Née en 1997, étudiante dans les années 2010, produit de ce que les socio-marketeux appellent la « génération Z », j’ai moi aussi cru en la possibilité d’un changement global, émanant de la simple volonté individuelle. Nos comportements semblaient engager notre futur commun. J’ai assez vite réalisé que cela ne suffirait pas à nous sortir de l’impasse. Puis, ce même discours qui visait à faire de la « singularité » le moteur de la transformation effective, se modifia à son tour. Dans les milieux écolo « mainstream », cette idée se mua, désormais mieux dirigée, à charge contre le capitalisme. C’était déjà beaucoup mieux. Mais pas suffisant à mon sens. Cette nouvelle réalisation s’imposa à moi lorsque je commençai à fréquenter des groupes de plus en plus « radicaux ».

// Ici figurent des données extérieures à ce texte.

(* ===== verification/WinPaths.v ===== *)
(** * Windows paths

    [std::path::Path] on Windows, as far as the quarantine store uses it, and
    the parts of core/src/[path.rs], remediation/src/[common.rs] and
    [policy.rs] that differ there. A path is its octets, with code units that
    are no characters encoded like characters (as [OsString] keeps them). *)

From S2P Require Import Prelude Utf8 Paths Core External AuditLog Remediation Heuristics Chars SystemFs SystemCtx Persistence SystemLive Packages SystemChecks WinRules WinChecks.

Module WinPath.
Import Record (RemediationError, InvalidPath, unhex).

Definition is_sep (c : N) : bool := (c =? 92) || (c =? 47).
Definition is_verbatim_sep (c : N) : bool := c =? 92.

(** The prefixes of [std::path::Prefix], with their lengths. *)
Inductive Prefix := Disk | VerbatimDisk | Verbatim (n : N) | VerbatimUNC (n : N) | UNC (n : N) | DeviceNS (n : N).
Definition prefix_len (p : Prefix) : N :=
  match p with Disk => 2 | VerbatimDisk => 6 | Verbatim n | VerbatimUNC n | UNC n | DeviceNS n => n end.
Definition is_verbatim (p : Prefix) : bool :=
  match p with VerbatimDisk | Verbatim _ | VerbatimUNC _ => true | _ => false end.
(** Every prefix but a drive stands for a root. *)
Definition implicit_root (p : Prefix) : bool := match p with Disk => false | _ => true end.

Definition is_drive_letter (c : N) : bool := is_ascii_upper c || is_ascii_lower c.
Definition next_component (sep : N → bool) (l : bytes) : bytes * bytes := default (l, []) (split_at sep l).
(** The length of a server and a share after [n] octets. *)
Definition unc_len (n : N) (server share : bytes) : N :=
  n + vlen server + (if bool_decide (share = []) then 0 else 1 + vlen share).

Definition parse_drive (l : bytes) : bool :=
  match l with d :: c :: _ => is_drive_letter d && (c =? 58) | _ => false end.
Definition parse_drive_exact (l : bytes) : bool :=
  parse_drive l && from_option is_sep true (head (drop 2 l)).

Definition parse_prefix (l : bytes) : option Prefix :=
  match l with
  | a :: b :: r =>
      if is_sep a && is_sep b then
        if starts l "\\?\" then
          let r := drop 4 l in
          match r with
          | u :: n :: c :: s :: r' =>
              if is_lit [u; n; c] "UNC" && is_sep s then
                let '(server, r') := next_component is_verbatim_sep r' in
                let '(share, _) := next_component is_verbatim_sep r' in
                Some (VerbatimUNC (unc_len 8 server share))
              else if parse_drive_exact r then Some VerbatimDisk
              else Some (Verbatim (4 + vlen (next_component is_verbatim_sep r).1))
          | _ =>
              if parse_drive_exact r then Some VerbatimDisk
              else Some (Verbatim (4 + vlen (next_component is_verbatim_sep r).1))
          end
        else
          match r with
          | d :: s :: r' =>
              if (d =? 46) && is_sep s then Some (DeviceNS (4 + vlen (next_component is_sep r').1))
              else
                let '(server, r'') := next_component is_sep r in
                let '(share, _) := next_component is_sep r'' in
                if bool_decide (server = []) || bool_decide (share = []) then None
                else Some (UNC (unc_len 2 server share))
          | _ => None
          end
      else if parse_drive l then Some Disk else None
  | _ => None
  end.

(** A path in parts: the prefix, the separator that is its root, the rest. *)
Record Parts := mkParts { prefix : option Prefix; before : bytes; root_sep : bytes; body : bytes }.
Definition sep_of (p : option Prefix) : N → bool :=
  match p with Some p => if is_verbatim p then is_verbatim_sep else is_sep | None => is_sep end.
Definition parts (l : bytes) : Parts :=
  let p := parse_prefix l in
  let n := N.to_nat (from_option prefix_len 0 p) in
  match drop n l with
  | c :: r => if sep_of p c then mkParts p (take n l) [c] r else mkParts p (take n l) [] (c :: r)
  | [] => mkParts p (take n l) [] []
  end.

Definition is_absolute (l : bytes) : bool :=
  match prefix (parts l) with
  | Some p => implicit_root p || negb (bool_decide (root_sep (parts l) = []))
  | None => false
  end.

(** A segment that is no component. *)
Definition verbatim_of (p : option Prefix) : bool := from_option is_verbatim false p.
Definition trivial (verb : bool) (s : bytes) : bool := bool_decide (s = []) || (negb verb && is_lit s ".").
Definition segment (verb : bool) (s : bytes) : list component :=
  if trivial verb s then []
  else if is_lit s "." then [CurDir]
  else if is_lit s ".." then [ParentDir]
  else [Normal (of_bytes s)].
(** The components after the prefix and the root. *)
Definition components (l : bytes) : list component :=
  let p := parts l in split (sep_of (prefix p)) (body p) ≫= segment (verbatim_of (prefix p)).

(** [path.parent()]: the path up to its last component. *)
Fixpoint trim_right (fuel : nat) (p : option Prefix) (l : bytes) : bytes :=
  match fuel with
  | O => l
  | S fuel =>
      match rsplit_at (sep_of p) l with
      | Some (a, b) => if trivial (verbatim_of p) b then trim_right fuel p a else l
      | None => if trivial (verbatim_of p) l then [] else l
      end
  end.
Definition parent (l : bytes) : bytes :=
  let p := parts l in
  let b := trim_right (S (length (body p))) (prefix p) (body p) in
  before p ++ root_sep p ++
  match rsplit_at (sep_of (prefix p)) b with
  | Some (a, _) => trim_right (S (length a)) (prefix p) a
  | None => []
  end.

(** common.rs *)
Definition split_checked (p : path) : result RemediationError (path * string) :=
  let l := as_bytes p in
  if negb (is_absolute l) || existsb (λ c, bool_decide (c = ParentDir)) (components l) then Err (InvalidPath p)
  else match last (components l) with
       | Some (Normal name) => Ok (of_bytes (parent l), name)
       | _ => Err (InvalidPath p)
       end.

(** [path.join(name)] for a relative [name] without a root, normal as it is:
    one with a prefix of its own replaces the path. *)
Definition join (p name : path) : path :=
  if bool_decide (is_Some (parse_prefix (as_bytes name))) then name
  else of_bytes (WinChecks.join (as_bytes p) (as_bytes name)).

(** [path.to_string_lossy()]: a code unit that is no character is replaced. *)
Fixpoint replace_surrogates (l : bytes) : bytes :=
  match l with
  | a :: (b :: _ :: r) as t =>
      if (a =? 0xED) && (0xA0 <=? b) then 0xEF :: 0xBF :: 0xBD :: replace_surrogates r
      else a :: replace_surrogates t
  | a :: t => a :: replace_surrogates t
  | [] => []
  end.
Definition to_string_lossy (p : path) : string := of_bytes (replace_surrogates (as_bytes p)).

(** The code units of a path ([encode_wide]) and the path of code units
    ([from_wide]). *)
Fixpoint code_points (l : bytes) : list N :=
  match l with
  | [] => []
  | a :: l1 =>
      if a <? 0x80 then a :: code_points l1
      else match l1 with
           | [] => [a]
           | b :: l2 =>
               if a <? 0xE0 then (a - 0xC0) * 64 + (b - 0x80) :: code_points l2
               else match l2 with
                    | [] => [a]
                    | c :: l3 =>
                        if a <? 0xF0 then (a - 0xE0) * 4096 + (b - 0x80) * 64 + (c - 0x80) :: code_points l3
                        else match l3 with
                             | [] => [a]
                             | d :: l4 =>
                                 (a - 0xF0) * 262144 + (b - 0x80) * 4096 + (c - 0x80) * 64 + (d - 0x80)
                                 :: code_points l4
                             end
                    end
           end
  end.
Definition encode_wide (p : path) : list N :=
  code_points (as_bytes p) ≫= λ c,
    if c <? 0x10000 then [c] else [0xD800 + (c - 0x10000) / 0x400; 0xDC00 + (c - 0x10000) mod 0x400].
Fixpoint from_wide_points (us : list N) : list N :=
  match us with
  | [] => []
  | u :: r =>
      match r with
      | v :: r' =>
          if WinRules.is_high u && WinRules.is_low v
          then 0x10000 + (u - 0xD800) * 0x400 + (v - 0xDC00) :: from_wide_points r'
          else u :: from_wide_points r
      | [] => [u]
      end
  end.
Definition from_wide (us : list N) : path := of_bytes (encode (from_wide_points us)).

(** core/src/path.rs *)
Definition native_hex (p : path) : option string :=
  Some (Digest.hex_encode (encode_wide p ≫= λ u, [u mod 256; u / 256])).
Definition from_path (p : path) : ObservedPath :=
  match from_utf8 (as_bytes p) with
  | Some s => ObservedPath.mk s None
  | None => ObservedPath.mk (to_string_lossy p) (native_hex p)
  end.

(** policy.rs *)
Definition native_path (p : ObservedPath) : option path :=
  match ObservedPath.raw_hex p with
  | None => Some (ObservedPath.text p)
  | Some h =>
      bs ← unhex h;
      if vlen bs mod 2 =? 0 then Some (from_wide (WinRules.units false bs)) else None
  end.

Definition backslashes (s : string) : bytes := (λ c, if c =? 47 then 92 else c) <$> as_bytes s.
Definition strip_verbatim (l : bytes) : bytes := default l (after_prefix "\\?\" l).
Definition trim_end_separators (l : bytes) : bytes := trim_end_while (is_char 92) l.

Definition norm_under (s : string) : bytes :=
  trim_end_separators (to_lower_byte <$> strip_verbatim (backslashes s)).
Definition under_root (p r : bytes) : bool := bool_decide (p = r) || Anchors.list_starts_with (r ++ [92]) p.
Definition windows_path_under (p : string) (roots : list string) : bool :=
  existsb (under_root (norm_under p)) (List.filter (λ r, negb (bool_decide (r = []))) (norm_under <$> roots)).

Section WithEnvironment.
(** [std::env::var(k).ok()] *)
Context (env : string → option string).

Definition protected_roots : list string :=
  omap env ["SystemRoot"; "ProgramFiles"; "ProgramFiles(x86)"; "ProgramW6432"]%string
  ++ (match env "ProgramData" with Some pd => [(pd +:+ "\Microsoft")%string] | None => [] end)
  ++ ((λ d, (default "C:" (env "SystemDrive") +:+ "\" +:+ d)%string)
        <$> ["Boot"; "Recovery"; "System Volume Information"; "$Recycle.Bin"; "EFI"]%string).
Definition is_protected_path (p : path) : bool := windows_path_under (to_string_lossy p) protected_roots.
End WithEnvironment.

(** windows.rs: [norm], paths compared the way Windows resolves them. *)
Definition norm (p : path) : bytes :=
  let s := backslashes (to_string_lossy p) in
  let s := match after_prefix "\\?\UNC\" s with
           | Some unc => lit "\\" ++ unc
           | None => strip_verbatim s
           end in
  trim_end_separators (to_lower_byte <$> s).
Definition same_place (p q : path) : bool := bool_decide (norm p = norm q).
End WinPath.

Ironiquement, je dois mon approche actuelle de la lutte écologiste à un banal « effet Streisand ». C’est grâce à de jeunes camarades indépendantistes de gauche que j’en suis venue à fréquenter des militants issus de groupes comme Deep Green Resistance. Ce collectif d’écologie radicale est encore aujourd’hui décrié, particulièrement à gauche. DGR est pourtant elle-même une organisation de gauche. Mais à cause de leur rapproche radicale, on leur reproche, entre autres, des positions « transphobes », « handiphobes », « racistes ». Seulement, la nature même d’un tel collectif d’écologie radicale est aux antipodes de ce dont on les accuse. Comme je l’explique dans mon livre, une écologie sincèrement radicale ne peut exister que si elle a pour cheval de bataille la destruction des hiérarchies de notre monde : patriarcat, colonialisme, eugénisme…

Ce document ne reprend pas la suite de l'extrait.